START DATA IN THIS EXERCISE

(* ===== verification/Memory.v ===== *)
(** * Memory: arrays, byte buffers and the allocator

    C objects of array type are lists; an access outside the list is
    [OutOfBounds].  [rd]/[wr] are the subscript operator, [rdn]/[wrn] block
    copies, [c_memmove] is [memmove()] inside one object, and [Allocator] is
    what the code relies on of [zmalloc()]/[zrealloc()]. *)

From S2P Require Import Prelude.

Definition Zlen {A} (l : list A) : Z := Z.of_nat (length l).

(** [l[i]] as a value and as an assignment. *)
Definition rd {A} (l : list A) (i : Z) : outcome A :=
  if i <? 0 then OutOfBounds
  else match l !! Z.to_nat i with Some x => Ret x | None => OutOfBounds end.

Definition wr {A} (l : list A) (i : Z) (x : A) : outcome (list A) :=
  if (0 <=? i) && (i <? Zlen l) then Ret (<[Z.to_nat i := x]> l) else OutOfBounds.

(** Block read and block write of [n] cells at [i]. *)
Definition rdn {A} (l : list A) (i n : Z) : outcome (list A) :=
  if (0 <=? i) && (0 <=? n) && (i + n <=? Zlen l)
  then Ret (take (Z.to_nat n) (drop (Z.to_nat i) l)) else OutOfBounds.

Definition wrn {A} (l : list A) (i : Z) (xs : list A) : outcome (list A) :=
  if (0 <=? i) && (i + Zlen xs <=? Zlen l)
  then Ret (take (Z.to_nat i) l ++ xs ++ drop (Z.to_nat (i + Zlen xs)) l)
  else OutOfBounds.

(** [memmove(l+dst, l+src, n)]: the source is read in full before the write. *)
Definition c_memmove {A} (l : list A) (dst src n : Z) : outcome (list A) :=
  bs ← rdn l src n; wrn l dst bs.

Section arrays.
Context {A : Type}.
Implicit Types (l : list A) (i n : Z).

Lemma Zlen_nonneg l : 0 <= Zlen l.
Proof. unfold Zlen. lia. Qed.

Lemma Zlen_nil : Zlen (@nil A) = 0.
Proof. done. Qed.

Lemma Zlen_cons x l : Zlen (x :: l) = 1 + Zlen l.
Proof. unfold Zlen. simpl. lia. Qed.

Lemma Zlen_app l k : Zlen (l ++ k) = Zlen l + Zlen k.
Proof. unfold Zlen. rewrite length_app. lia. Qed.

Lemma Zlen_insert l j x : Zlen (<[j := x]> l) = Zlen l.
Proof. unfold Zlen. by rewrite length_insert. Qed.

Lemma Zlen_take n l : 0 <= n <= Zlen l -> Zlen (take (Z.to_nat n) l) = n.
Proof. unfold Zlen. intros H. rewrite length_take. lia. Qed.

Lemma Zlen_drop n l : 0 <= n <= Zlen l -> Zlen (drop (Z.to_nat n) l) = Zlen l - n.
Proof. unfold Zlen. intros H. rewrite length_drop. lia. Qed.

Lemma rd_lookup l i x : 0 <= i -> l !! Z.to_nat i = Some x -> rd l i = Ret x.
Proof. intros Hi H. unfold rd. destruct (Z.ltb_spec i 0); [lia|]. by rewrite H. Qed.

Lemma rd_Ret_inv l i x :
  rd l i = Ret x -> 0 <= i < Zlen l /\ l !! Z.to_nat i = Some x.
Proof.
  unfold rd, Zlen. destruct (Z.ltb_spec i 0); [done|].
  destruct (l !! Z.to_nat i) eqn:E; [|done]. intros [= ->]. split; [|done].
  apply lookup_lt_Some in E. lia.
Qed.

Lemma rd_ok l i : 0 <= i < Zlen l -> exists x, rd l i = Ret x.
Proof.
  unfold Zlen. intros H. destruct (lookup_lt_is_Some_2 l (Z.to_nat i)) as [x Hx]; [lia|].
  exists x. apply rd_lookup; [lia|done].
Qed.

END DATA IN THIS EXERCISE

WHAT YOU WILL DO :: Copy every line of the material above in which the word "Definition" appears.

COMPLETED EXERCISE ::
Definition Zlen {A} (l : list A) : Z := Z.of_nat (length l).
Definition rd {A} (l : list A) (i : Z) : outcome A :=
Definition wr {A} (l : list A) (i : Z) (x : A) : outcome (list A) :=
Definition rdn {A} (l : list A) (i n : Z) : outcome (list A) :=
Definition wrn {A} (l : list A) (i : Z) (xs : list A) : outcome (list A) :=
Definition c_memmove {A} (l : list A) (dst src n : Z) : outcome (list A) :=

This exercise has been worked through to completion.